## Goal of the exercise
All that is needed is every record, duplicated exactly.

◇ ◇ ◇

(** X7: under the compiler's demands on the keys, two different defined
    levels have different entries in [colors]: each of the six levels has a
    colour of its own. *)
Theorem defined_levels_have_distinct_colours (l1 l2 : Level) :
  levels_wf ->
  In l1 defined_levels ->
  In l2 defined_levels ->
  l1 <> l2 ->
  index 0 colors l1 <> index 0 colors l2.
Proof.
  intros Hwf H1 H2 Hne He. apply Hne. clear Hne.
  destruct (colors_of_levels Hwf) as (HI & HC & HE & HW & HN & HD).
  cbn in H1, H2.
  destruct H1 as [<- | [<- | [<- | [<- | [<- | [<- | []]]]]]];
    destruct H2 as [<- | [<- | [<- | [<- | [<- | [<- | []]]]]]];
    try reflexivity;
    rewrite ?HI, ?HC, ?HE, ?HW, ?HN, ?HD in He;
    discriminate He.
Qed.

(** X8: no entry of [colors] or [boldcolors], at any index and for any
    level constants, has a bit outside the foreground mask [fgMask], and no
    entry of [colors] has the intensity bit: indexing the tables never
    yields an attribute that would touch the background colour. *)
Theorem tables_stay_in_the_foreground :
  Forall (fun a => Z.land a fgMask = a /\ Z.land a fgIntensity = 0) colors
  /\ Forall (fun a => Z.land a fgMask = a) boldcolors.
Proof.
  split; apply keyed_lit_Forall; cbn; repeat constructor.
Qed.
End TableShape.

(** ** The platform call *)

Section PlatformEdge.
Context {LogRecord : Type} {W : Collaborators LogRecord}.

(** X12: on a [nil] file [setConsoleTextAttribute] panics on [f.Fd()]
    before it reaches the platform; on a file it makes exactly one platform
    call, with the handle, the attribute and 0, and leaves the backend as it
    was; if the platform reports an error of its own with the call, that
    error is returned as it is when the call failed and dropped when it
    succeeded. *)
Theorem setConsoleTextAttribute_edges (attribute : word)
    (st : State LogRecord) :
  setConsoleTextAttribute None attribute st = (Panicked NilDereference, st)
  /\ forall fl,
      snd (setConsoleTextAttribute (Some fl) attribute st)
      = {| self := self st;
           trace := trace st ++ [EvCall (Fd fl) (to_uintptr attribute) 0] |}
      /\ forall e,
          snd (call_result (trace st) (Fd fl) (to_uintptr attribute) 0) = Some e ->
          fst (setConsoleTextAttribute (Some fl) attribute st)
          = Returned
              (if (fst (fst (call_result (trace st) (Fd fl)
                               (to_uintptr attribute) 0)) =? 0)%Z
               then Some e else None).
Proof.
  split; [reflexivity|]. intros fl.
  rewrite setConsoleTextAttribute_spec.
  destruct (call_result (trace st) (Fd fl) (to_uintptr attribute) 0)
    as [[r1 r2] err].
  split; [reflexivity|].
  intros e He. cbn in He. subst err. cbn [fst snd].
  unfold checkError. now destruct (r1 =? 0)%Z.
Qed.
End PlatformEdge.

(** ** The demo day *)

(** X4 on the pipe: a whole day, colour switched on in between and one
    level outside the table, without one console call. *)
Lemma no_handle_no_console_call_witness :
  attribute_calls
    (trace (@run_ops _ Demo.levels Demo.broken demo_day (start Demo.piped)))
  = attribute_calls (trace (@start string Demo.piped)).
Proof.
  apply (@no_handle_no_console_call string Demo.levels Demo.broken
           demo_day (start Demo.piped)).
  reflexivity.
Defined.

(** X6 on the console: three lines, the middle one in colour. *)
Lemma writes_follow_the_calls_witness :
  written_texts
    (trace (@run_ops _ Demo.levels Demo.console demo_day_in_table
              (start Demo.plain)))
  = written_texts (trace (@start string Demo.plain))
    ++ @texts_of_ops _ Demo.console demo_day_in_table.
Proof.
  apply (@writes_follow_the_calls string Demo.levels Demo.console
           demo_day_in_table (start Demo.plain)).
  reflexivity.
Defined.

(** X7 at ERROR and WARNING: red is not yellow. *)
Lemma defined_levels_have_distinct_colours_witness :
  1 <> 2
  /\ index 0 (@colors Demo.levels) 1 <> index 0 (@colors Demo.levels) 2.
Proof.
  split; [lia|].
  apply (@defined_levels_have_distinct_colours Demo.levels 1 2).
  - exact Demo_levels_wf.
  - cbn. auto 10.
  - cbn. auto 10.
  - lia.
Defined.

◇ ◇ ◇

## Exercise result
(** X7: under the compiler's demands on the keys, two different defined
    levels have different entries in [colors]: each of the six levels has a
    colour of its own. *)
Theorem defined_levels_have_distinct_colours (l1 l2 : Level) :
  levels_wf ->
  In l1 defined_levels ->
  In l2 defined_levels ->
  l1 <> l2 ->
  index 0 colors l1 <> index 0 colors l2.
Proof.
  intros Hwf H1 H2 Hne He. apply Hne. clear Hne.
  destruct (colors_of_levels Hwf) as (HI & HC & HE & HW & HN & HD).
  cbn in H1, H2.
  destruct H1 as [<- | [<- | [<- | [<- | [<- | [<- | []]]]]]];
    destruct H2 as [<- | [<- | [<- | [<- | [<- | [<- | []]]]]]];
    try reflexivity;
    rewrite ?HI, ?HC, ?HE, ?HW, ?HN, ?HD in He;
    discriminate He.
Qed.

(** X8: no entry of [colors] or [boldcolors], at any index and for any
    level constants, has a bit outside the foreground mask [fgMask], and no
    entry of [colors] has the intensity bit: indexing the tables never
    yields an attribute that would touch the background colour. *)
Theorem tables_stay_in_the_foreground :
  Forall (fun a => Z.land a fgMask = a /\ Z.land a fgIntensity = 0) colors
  /\ Forall (fun a => Z.land a fgMask = a) boldcolors.
Proof.
  split; apply keyed_lit_Forall; cbn; repeat constructor.
Qed.
End TableShape.

(** ** The platform call *)

Section PlatformEdge.
Context {LogRecord : Type} {W : Collaborators LogRecord}.

(** X12: on a [nil] file [setConsoleTextAttribute] panics on [f.Fd()]
    before it reaches the platform; on a file it makes exactly one platform
    call, with the handle, the attribute and 0, and leaves the backend as it
    was; if the platform reports an error of its own with the call, that
    error is returned as it is when the call failed and dropped when it
    succeeded. *)
Theorem setConsoleTextAttribute_edges (attribute : word)
    (st : State LogRecord) :
  setConsoleTextAttribute None attribute st = (Panicked NilDereference, st)
  /\ forall fl,
      snd (setConsoleTextAttribute (Some fl) attribute st)
      = {| self := self st;
           trace := trace st ++ [EvCall (Fd fl) (to_uintptr attribute) 0] |}
      /\ forall e,
          snd (call_result (trace st) (Fd fl) (to_uintptr attribute) 0) = Some e ->
          fst (setConsoleTextAttribute (Some fl) attribute st)
          = Returned
              (if (fst (fst (call_result (trace st) (Fd fl)
                               (to_uintptr attribute) 0)) =? 0)%Z
               then Some e else None).
Proof.
  split; [reflexivity|]. intros fl.
  rewrite setConsoleTextAttribute_spec.
  destruct (call_result (trace st) (Fd fl) (to_uintptr attribute) 0)
    as [[r1 r2] err].
  split; [reflexivity|].
  intros e He. cbn in He. subst err. cbn [fst snd].
  unfold checkError. now destruct (r1 =? 0)%Z.
Qed.
End PlatformEdge.

(** ** The demo day *)

(** X4 on the pipe: a whole day, colour switched on in between and one
    level outside the table, without one console call. *)
Lemma no_handle_no_console_call_witness :
  attribute_calls
    (trace (@run_ops _ Demo.levels Demo.broken demo_day (start Demo.piped)))
  = attribute_calls (trace (@start string Demo.piped)).
Proof.
  apply (@no_handle_no_console_call string Demo.levels Demo.broken
           demo_day (start Demo.piped)).
  reflexivity.
Defined.

(** X6 on the console: three lines, the middle one in colour. *)
Lemma writes_follow_the_calls_witness :
  written_texts
    (trace (@run_ops _ Demo.levels Demo.console demo_day_in_table
              (start Demo.plain)))
  = written_texts (trace (@start string Demo.plain))
    ++ @texts_of_ops _ Demo.console demo_day_in_table.
Proof.
  apply (@writes_follow_the_calls string Demo.levels Demo.console
           demo_day_in_table (start Demo.plain)).
  reflexivity.
Defined.

(** X7 at ERROR and WARNING: red is not yellow. *)
Lemma defined_levels_have_distinct_colours_witness :
  1 <> 2
  /\ index 0 (@colors Demo.levels) 1 <> index 0 (@colors Demo.levels) 2.
Proof.
  split; [lia|].
  apply (@defined_levels_have_distinct_colours Demo.levels 1 2).
  - exact Demo_levels_wf.
  - cbn. auto 10.
  - cbn. auto 10.
  - lia.
Defined.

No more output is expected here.